▸ **WHAT YOU NEED TO DO**: Use the entries below and reproduce exactly the lines from the one containing "Some _ => false" down to the one containing "let minKey := Filter.minKey filter in", both of them included.

▸ **SUPPLIED DATA**:
(** * FilterControl: applied-filter reconciliation and label resolution

    A shallow embedding of the logic of
    [src/components/ResourceList/components/FilterControl/FilterControl.tsx]:
    the two handlers that add and remove applied filters, the label
    computation [getFilterLabel] / [findFilterLabelByType], the helpers
    [idFromFilter] and [formatDateForLabelDisplay], and of [render] the list
    of applied filters with the callbacks of [getRemoveFilterCallback].

    Arrays the component receives and creates live in a store of array
    objects, so that "a new array" and "the same array" are different
    statements.  Calls into the host (the translation object [intl] and the
    [Date] built-in) are pure functions of a host record, and every call is
    written to a log next to the value it returns. *)

From Stdlib Require Import ZArith Lia Ascii.
From stdpp Require Import base option strings list gmap.

Local Open Scope string_scope.
Local Open Scope list_scope.
Local Open Scope Z_scope.

(** ** The fragment of the language the component relies on *)

Module JS.

(** [Array.prototype.find]: the first element satisfying [p], [None] for
    [undefined]. *)
Fixpoint find {A : Type} (p : A → bool) (l : list A) : option A :=
  match l with
  | [] => None
  | x :: l' => if p x then Some x else find p l'
  end.

(** [Array.prototype.findIndex]: the index of the first element
    satisfying [p], [-1] when there is none. *)
Fixpoint findIndex_from {A : Type} (p : A → bool) (i : Z) (l : list A) : Z :=
  match l with
  | [] => -1
  | x :: l' => if p x then i else findIndex_from p (i + 1) l'
  end.

Definition findIndex {A : Type} (p : A → bool) (l : list A) : Z :=
  findIndex_from p 0 l.

(** [Array.prototype.slice(start, end)] on integer arguments: a negative
    bound counts from the end, both bounds are clamped to the length. *)
Definition clamp (len i : Z) : Z :=
  if i <? 0 then Z.max (len + i) 0 else Z.min i len.

Definition slice {A : Type} (l : list A) (start end_ : Z) : list A :=
  let len := Z.of_nat (length l) in
  let k := clamp len start in
  let final := clamp len end_ in
  take (Z.to_nat (Z.max (final - k) 0)) (drop (Z.to_nat k) l).

(** [Array.prototype.join(sep)] on an array of [string | undefined]: an
    [undefined] element contributes the empty string. *)
Definition toJoinString (o : option string) : string := default "" o.

Fixpoint join_rest (sep : string) (l : list (option string)) : string :=
  match l with
  | [] => ""
  | o :: l' => sep +:+ toJoinString o +:+ join_rest sep l'
  end.

Definition join (sep : string) (l : list (option string)) : string :=
  match l with
  | [] => ""
  | o :: l' => toJoinString o +:+ join_rest sep l'
  end.

(** Truthiness of a [string | undefined]: [undefined] and the empty
    string are falsy. *)
Definition truthy (o : option string) : bool :=
  match o with
  | Some s => negb (String.eqb s "")
  | None => false
  end.

(** [a || b] on two [string | undefined] operands. *)
Definition or (a b : option string) : option string :=
  if truthy a then a else b.

(** [a === b] between a string and a [string | undefined]. *)
Definition strict_eq (a : string) (b : option string) : bool :=
  match b with
  | Some s => String.eqb a s
  | None => false
  end.

(** [s.replace(/-/g, '/')]. *)
Fixpoint replace_dashes (s : string) : string :=
  match s with
  | EmptyString => EmptyString
  | String c s' =>
      String (if Ascii.eqb c "-"%char then "/"%char else c) (replace_dashes s')
  end.

End JS.

(** ** Data model *)

(** Modelled from the spec: the declarations of [./types] ([AppliedFilter],
    [Filter], [FilterType] and the option type of a select filter) are not
    among the sources.  An applied filter has a [key], a [value] and an
    optional [label]. *)
Module AppliedFilter.
Record t : Type := Build { key : string; value : string; label : option string }.
End AppliedFilter.

(** Modelled from the spec: the kinds of filter definition of [./types];
    only [Select] and [DateSelector] are named by the component. *)
Inductive FilterType : Type := Select | DateSelector | OtherType.

Definition FilterType_eqb (a b : FilterType) : bool :=
  match a, b with
  | Select, Select | DateSelector, DateSelector | OtherType, OtherType => true
  | _, _ => false
  end.

(** Modelled from the spec: an option of a select filter is a bare string or
    a structured [{value, label}]. *)
Inductive SelectOption : Type :=
| OptionString (s : string)
| OptionObject (value label : string).

(** Modelled from the spec: a filter definition of [./types].  The component
    reads [minKey] and [maxKey] off every definition (its callback takes the
    definition as [any]), so the two fields are optional on all of them;
    [options] is read on [Select] definitions only. *)
Module Filter.
Record t : Type := Build {
  key : string;
  label : string;
  operatorText : option string;
  type : FilterType;
  options : list SelectOption;
  minKey : option string;
  maxKey : option string
}.
End Filter.

(** ** The store of array objects *)

(** An array of applied filters is an object: the component is handed a
    reference and creates new arrays with array literals. *)
Definition loc : Type := nat.

Abbreviation Store := (gmap loc (list AppliedFilter.t)).

(** An array literal: a reference no array of the store has, bound to the
    elements. *)
Definition alloc (elems : list AppliedFilter.t) (σ : Store) : loc * Store :=
  let r := fresh (dom σ) in (r, <[r := elems]> σ).

(** ** The host *)

(** The two members of [intl] the component calls.  The replacements
    argument of [translate] is optional. *)
Record Intl : Type := {
  intl_translate : string → option (list (string * string)) → string;
  intl_translationKeyExists : string → bool
}.

(** The [Date] built-in: the time value of [new Date(s)] in milliseconds
    ([None] is the [NaN] of an invalid date) and [toLocaleDateString] of a
    date with that time value. *)
Record DateHost : Type := {
  Date_time : string → option Z;
  Date_toLocaleDateString : option Z → string
}.

Inductive HostCall : Type :=
| CallTranslate (id : string) (replacements : option (list (string * string)))
| CallTranslationKeyExists (id : string)
| CallNewDate (s : string)
| CallToLocaleDateString (time : option Z).

(** A value together with the host calls made to compute it, in order. *)
Definition Traced (A : Type) : Type := A * list HostCall.

#[global] Instance Traced_ret : MRet Traced := λ A a, (a, []).

#[global] Instance Traced_bind : MBind Traced := λ A B k m,
  let '(a, t1) := m in
  let '(b, t2) := k a in
  (b, t1 ++ t2).

Definition translate (intl : Intl) (id : string)
    (replacements : option (list (string * string))) : Traced string :=
  (intl_translate intl id replacements, [CallTranslate id replacements]).

Definition translationKeyExists (intl : Intl) (id : string) : Traced bool :=
  (intl_translationKeyExists intl id, [CallTranslationKeyExists id]).

Definition newDate (date : DateHost) (s : string) : Traced (option Z) :=
  (Date_time date s, [CallNewDate s]).

Definition toLocaleDateString (date : DateHost) (time : option Z) : Traced string :=
  (Date_toLocaleDateString date time, [CallToLocaleDateString time]).

(** ** The component *)

(** The props the logic reads.  [onFiltersChange] records whether the host
    registered the callback; what the callback is called with is the result
    of a handler. *)
Record Props : Type := {
  appliedFilters : option loc;
  filters : option (list Filter.t);
  onFiltersChange : bool;
  intl : Intl
}.

(** [idFromFilter] *)
Definition idFromFilter (appliedFilter : AppliedFilter.t) : string :=
  AppliedFilter.key appliedFilter +:+ "-" +:+ AppliedFilter.value appliedFilter.

(** The elements of [appliedFilters] after the destructuring
    [{appliedFilters = []} = this.props].  The default is an empty array
    of its own, which the handlers only read. *)
Definition appliedFilters_elems (props : Props) (σ : Store) : list AppliedFilter.t :=
  match appliedFilters props with
  | Some r => default [] (σ !! r)
  | None => []
  end.

(** [handleAddFilter].  The result is the argument [onFiltersChange] was
    called with, [None] when it was not called, and the store after the
    handler. *)
Definition handleAddFilter (props : Props) (newFilter : AppliedFilter.t)
    (σ : Store) : option loc * Store :=
  let appliedFilters := appliedFilters_elems props σ in
  if negb (onFiltersChange props) then (None, σ)
  else
    let foundFilter :=
      JS.find (λ appliedFilter,
                 String.eqb (idFromFilter appliedFilter) (idFromFilter newFilter))
              appliedFilters in
    match foundFilter with
    | Some _ => (None, σ)
    | None =>
        let '(newAppliedFilters, σ') := alloc (appliedFilters ++ [newFilter]) σ in
        (Some newAppliedFilters, σ')
    end.

(** [handleRemoveFilter] *)
Definition handleRemoveFilter (props : Props) (filterId : string)
    (σ : Store) : option loc * Store :=
  let appliedFilters := appliedFilters_elems props σ in
  if negb (onFiltersChange props) then (None, σ)
  else
    let foundIndex :=
      JS.findIndex (λ appliedFilter, String.eqb (idFromFilter appliedFilter) filterId)
                   appliedFilters in
    let '(newAppliedFilters, σ') :=
      if 0 <=? foundIndex
      then alloc (JS.slice appliedFilters 0 foundIndex
                  ++ JS.slice appliedFilters (foundIndex + 1)
                       (Z.of_nat (length appliedFilters))) σ
      else alloc appliedFilters σ in
    (Some newAppliedFilters, σ').

(** [isNaN] of a time value. *)
Definition isNaN (time : option Z) : bool :=
  match time with
  | None => true
  | Some _ => false
  end.

(** [formatDateForLabelDisplay] *)
Definition formatDateForLabelDisplay (host : DateHost) (date : string) : Traced string :=
  time ← newDate host date;
  if isNaN time then mret date
  else
    time' ← newDate host (JS.replace_dashes date);
    toLocaleDateString host time'.

(** The callback [getFilterLabel] passes to [filters.find], for the [key]
    of the applied filter. *)
Definition matchesKey (key : string) (filter : Filter.t) : bool :=
  let minKey := Filter.minKey filter in
  let maxKey := Filter.maxKey filter in
  if JS.truthy (JS.or minKey maxKey)
  then String.eqb (Filter.key filter) key
       || JS.strict_eq key minKey
       || JS.strict_eq key maxKey
  else String.eqb (Filter.key filter) key.

(** The lookup of [getFilterLabel]: [filters.find] with that callback. *)
Definition findDefinition (filters : list Filter.t) (key : string) : option Filter.t :=
  JS.find (matchesKey key) filters.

▸ **ANSWER AREA**:
  | Some _ => false
  end.

(** [formatDateForLabelDisplay] *)
Definition formatDateForLabelDisplay (host : DateHost) (date : string) : Traced string :=
  time ← newDate host date;
  if isNaN time then mret date
  else
    time' ← newDate host (JS.replace_dashes date);
    toLocaleDateString host time'.

(** The callback [getFilterLabel] passes to [filters.find], for the [key]
    of the applied filter. *)
Definition matchesKey (key : string) (filter : Filter.t) : bool :=
  let minKey := Filter.minKey filter in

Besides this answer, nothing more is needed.